Now that I’ve shared my earlier stage of an abusive relationship with plant medicine from my teens to early twenties, as well as my stage of liberating myself from this habit and creating a relationship that served me well by not partaking in marijuana, I’d like to share my present relationship.

Returning to Earth’s Green Grass & Plant Medicine

In early 2020, and perhaps a year or so leading up to 2020, I was starting to feel a strong draw to working with plant medicines. For nearly a decade, I had been practicing and immersing myself in non-delusional existence, self-observation, transcending the ego, and humility. I had been deepening my connection to Earth and deepening my relationship with our plant and animal relatives. I had been experimenting with and seeking truth. In short, I had been practicing and living many of the holistic components to enlightenment and self-liberation. I still had and have a lot of work to do, but there was no doubt in my mind that I had come a long way. I felt confident that I had established the foundation that I desired. I wasn’t as far along as I wanted to be. I still had a lot of ingrained racial biases and could still feel that patriarchal thinking was deep inside of me. I still had cultural conditioning to shed.

I was feeling drawn to plant medicine as a tool to continue this path of unlearning and relearning, a tool to help me continue the deprogramming and reprogramming of my brain.

In February 2020, I was sitting with some friends at Punta Mona in Costa Rica and in a spontaneous moment, I decided to share the joint of marijuana they were enjoying. This was my first time smoking in seven years, from age 26 to age 33. I had an absolutely joyous time with them. I felt a deep level of connection and formed some dear relationships. The next day I didn’t have brain fog. I was elated with my choice to reconnect with marijuana.

In March 2020, I was in Europe at the beginning of a year-long speaking tour around the world. I was back in Amsterdam after twelve years and with a very different connection to plant medicines.

I was very keen on working with psilocybin, but not under those circumstances. However, I was attracted to micro-dosing, which is eating a tiny amount of psilocybin (about 0.1 or 0.2 grams compared to a dose of about 2-3.5 grams, so about 1/10th or 1/20th of a dose.) The idea isn’t that you hallucinate or trip, but that it helps with tuning in, with being present in the moment. Some work with it for focus or clarity or creative work. Generally, I am told and I read that you don’t even feel it. Many of my friends had been sharing that it was a very beneficial practice for them.

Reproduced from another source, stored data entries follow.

Lemma lang_nil_nullable r s : lang r s -> s = [] -> nullable r = true.
Proof.
  induction 1; intros E; simpl; auto.
  - discriminate.
  - apply app_eq_nil in E as [-> ->]. rewrite IHlang1, IHlang2; auto.
  - rewrite IHlang; auto.
  - rewrite IHlang, orb_true_r; auto.
Qed.

Lemma nullable_lang r : nullable r = true -> lang r [].
Proof.
  induction r; simpl; intros E; try discriminate; auto with regex.
  - apply andb_true_iff in E as [E1 E2].
    change (@nil Z) with (@nil Z ++ []). auto with regex.
  - apply orb_true_iff in E as [E|E]; auto with regex.
Qed.

Lemma star_cons_inv a c s :
  lang (Star a) (c :: s) ->
  exists s1 s2, s = s1 ++ s2 /\ lang a (c :: s1) /\ lang (Star a) s2.
Proof.
  intros H. remember (Star a) as r eqn:Er. remember (c :: s) as w eqn:Ew.
  revert a c s Er Ew.
  induction H; intros a0 c0 s0 Er Ew; try discriminate.
  injection Er as ->.
  destruct s as [|x s].
  - simpl in Ew. eapply IHlang2; eauto.
  - simpl in Ew. injection Ew as -> <-. exists s, t. auto.
Qed.

Lemma lang_seq_inv a b s :
  lang (Seq a b) s -> exists s1 s2, s = s1 ++ s2 /\ lang a s1 /\ lang b s2.
Proof. inversion 1; subst; eauto. Qed.

Lemma lang_alt_inv a b s : lang (Alt a b) s -> lang a s \/ lang b s.
Proof. inversion 1; subst; auto. Qed.

Lemma lang_seq_cons a b c s t :
  lang a (c :: s) -> lang b t -> lang (Seq a b) (c :: s ++ t).
Proof. intros Ha Hb. apply (L_Seq a b (c :: s) t Ha Hb). Qed.

Lemma deriv_lang c r : forall s, lang (deriv c r) s <-> lang r (c :: s).
Proof.
  induction r as [| |p|a IHa b IHb|a IHa b IHb|a IHa]; intros s; simpl.
  - split; inversion 1.
  - split; inversion 1.
  - destruct (p c) eqn:E; split; intros H; inversion H; subst.
    + constructor; auto.
    + constructor.
    + congruence.
  - assert (Hseq : lang (Seq (deriv c a) b) s ->  lang (Seq a b) (c :: s)).
    { intros H. apply lang_seq_inv in H as (s1 & s2 & -> & H1 & H2).
      apply lang_seq_cons; auto. apply IHa; auto. }
    assert (Hinv : lang (Seq a b) (c :: s) ->
                   (lang a [] /\ lang b (c :: s)) \/ lang (Seq (deriv c a) b) s).
    { intros H. apply lang_seq_inv in H as (s1 & s2 & E & H1 & H2).
      destruct s1 as [|x s1]; simpl in E.
      - subst s2. left; auto.
      - injection E as -> ->. right. constructor; auto. apply IHa; auto. }
    destruct (nullable a) eqn:N; split; intros H.
    + apply lang_alt_inv in H as [H|H]; auto.
      apply (L_Seq a b [] (c :: s)).
      * apply nullable_lang; auto.
      * apply IHb; auto.
    + apply Hinv in H as [[_ H]|H].
      * apply L_AltR, IHb; auto.
      * apply L_AltL; auto.
    + auto.
    + apply Hinv in H as [[H _]|H]; auto.
      apply lang_nil_nullable in H; auto. congruence.
  - split; intros H; apply lang_alt_inv in H as [H|H].
    + apply L_AltL, IHa; auto.
    + apply L_AltR, IHb; auto.
    + apply L_AltL, IHa; auto.
    + apply L_AltR, IHb; auto.
  - split; intros H.
    + apply lang_seq_inv in H as (s1 & s2 & -> & H1 & H2).
      apply (L_StarCons a (c :: s1) s2); auto. apply IHa; auto.
    + apply star_cons_inv in H as (s1 & s2 & -> & H1 & H2).
      constructor; auto. apply IHa; auto.
Qed.
(** * PermissionService: role permissions and client-hierarchy scoping

    A shallow embedding of [backend/src/services/permissionService.js]
    (class [PermissionService]) together with the SQL statements it sends to
    the storage layer, and the properties of the access-control engine that
    hold of it.

    - JavaScript strings are [string], numbers that carry ids and clock
      readings are [Z], a nullable column is an [option].
    - A call of an async method that nothing interrupts is a function from
      the state of the process and its storage (a [World]) to a completion
      (value returned or exception thrown) and the next [World].  Every
      round-trip to the storage may go unanswered, in which case
      [database.query] throws.  For calls that overlap,
      [getUserPermissions] is split at its [await], and a [Service] holds
      the process together with the calls that are suspended.
    - The static [permissionCache] ([Map]) and the plain object built by
      [getUserPermissions] are finite maps keyed by strings. *)

From Stdlib Require Import ZArith Lia Ascii DecimalString DecimalZ.
From stdpp Require Import base option list gmap strings.

Local Open Scope Z_scope.

(** ** JavaScript primitives used by the service *)

Module Js.

(** [!s] for a string: only the empty string is falsy. *)
Definition falsy_string (s : string) : bool :=
  match s with
  | EmptyString => true
  | String _ _ => false
  end.

(** [!n] for a number holding an id: only zero is falsy. *)
Definition falsy_number (n : Z) : bool := n =? 0.

(** Truthiness of a nullable id ([null] and [0] are falsy). *)
Definition truthy_id (n : option Z) : bool :=
  match n with
  | None => false
  | Some k => negb (falsy_number k)
  end.

(** [s.startsWith(p)]. *)
Fixpoint startsWith (p s : string) : bool :=
  match p with
  | EmptyString => true
  | String a p' =>
      match s with
      | EmptyString => false
      | String b s' => Ascii.eqb a b && startsWith p' s'
      end
  end.

(** [s.includes(sub)]: [sub] occurs somewhere in [s]. *)
Fixpoint includes (s sub : string) : bool :=
  startsWith sub s ||
  match s with
  | EmptyString => false
  | String _ s' => includes s' sub
  end.

End Js.

(** ** The SQL fragments the statements rely on *)

Module Sql.

(** [s LIKE pattern] with the wildcards [%] (any run of characters) and
    [_] (any one character).  Bracket classes and collation folding are
    not part of the model; the paths matched below hold digits, [-]
    and [/] only. *)
Fixpoint like (pattern s : string) : bool :=
  match pattern with
  | EmptyString => Js.falsy_string s
  | String c p' =>
      if Ascii.eqb c "%"%char then
        (fix skip (t : string) : bool :=
           like p' t ||
           match t with
           | EmptyString => false
           | String _ t' => skip t'
           end) s
      else
        match s with
        | EmptyString => false
        | String d s' => (Ascii.eqb c "_"%char || Ascii.eqb c d) && like p' s'
        end
  end.

(** [ORDER BY key]: a stable insertion sort on the code-point order of the
    key. *)
Section OrderBy.
Context {A : Type} (key : A → string).

Fixpoint insert_by (x : A) (l : list A) : list A :=
  match l with
  | [] => [x]
  | y :: l' =>
      if String.leb (key x) (key y) then x :: l else y :: insert_by x l'
  end.

Fixpoint order_by (l : list A) : list A :=
  match l with
  | [] => []
  | x :: l' => insert_by x (order_by l')
  end.
End OrderBy.

End Sql.
Lemma idx_Ret l i x :
  idx l i = Ret x <-> (0 <= i)%Z /\ l !! Z.to_nat i = Some x.
Proof.
  unfold idx. case_decide; [|naive_solver lia].
  destruct (l !! Z.to_nat i) eqn:E; naive_solver.
Qed.

Lemma idx_ok l i : (0 <= i < zlen l)%Z -> exists x, idx l i = Ret x.
Proof.
  intros Hi. destruct (lookup_lt_is_Some_2 l (Z.to_nat i)) as [x Hx].
  { unfold zlen in Hi. lia. }
  exists x. apply idx_Ret. lia || (split; [lia|done]).
Qed.

Lemma idx_range l i x : idx l i = Ret x -> (0 <= i < zlen l)%Z.
Proof.
  rewrite idx_Ret. intros [Hi Hx]. apply lookup_lt_Some in Hx. unfold zlen. lia.
Qed.

Lemma slice_from_Ret l i l' :
  slice_from l i = Ret l' <-> (0 <= i <= zlen l)%Z /\ l' = drop (Z.to_nat i) l.
Proof. unfold slice_from. case_decide; naive_solver. Qed.

Lemma slice_to_Ret l j l' :
  slice_to l j = Ret l' <-> (0 <= j <= zlen l)%Z /\ l' = take (Z.to_nat j) l.
Proof. unfold slice_to. case_decide; naive_solver. Qed.

Lemma set_idx_Ret l i x l' :
  set_idx l i x = Ret l' <-> (0 <= i < zlen l)%Z /\ l' = <[Z.to_nat i := x]> l.
Proof. unfold set_idx. case_decide; naive_solver. Qed.

Lemma zlen_take l i : (0 <= i <= zlen l)%Z -> zlen (take (Z.to_nat i) l) = i.
Proof. unfold zlen. rewrite length_take. lia. Qed.

Lemma zlen_drop l i : (0 <= i <= zlen l)%Z -> zlen (drop (Z.to_nat i) l) = (zlen l - i)%Z.
Proof. unfold zlen. rewrite length_drop. lia. Qed.

Lemma elem_of_insert_list l (k : nat) x y : x ∈ <[k := y]> l -> x = y \/ x ∈ l.
Proof.
  intros [j Hj]%list_elem_of_lookup. apply list_lookup_insert_Some in Hj as [(_ & <- & _)|[_ Hj]]; [by left|].
  right. by eapply list_elem_of_lookup_2.
Qed.

Lemma zlen_insert l k x : zlen (<[k := x]> l) = zlen l.
Proof. unfold zlen. by rewrite length_insert. Qed.
End slices.

Lemma res_bind_Ret {A B} (m : res A) (k : A -> res B) b :
  res_bind m k = Ret b <-> exists a, m = Ret a /\ k a = Ret b.
Proof. destruct m; naive_solver. Qed.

So, along with my friend Matt, we purchased some psilocybin. 

We went for a walk in the woods in early spring. After an hour, I remember saying, “Well, I guess I’m not going to feel anything.” I was a bit disappointed because I was seeking a connection, seeking growth. Shortly after that I saw a tree that I decided to climb and the next thing I knew I was way up in the tree. This is not unusual for me. I love climbing trees. Then, at the age of 33, for the first time in my life, I decided to lick the tree. That’s when I realized, this must be the mushrooms. There’s no way it is a coincidence that I’ve just licked a tree for the first time in my life at the same time as having eaten some mushrooms for the first time in my life.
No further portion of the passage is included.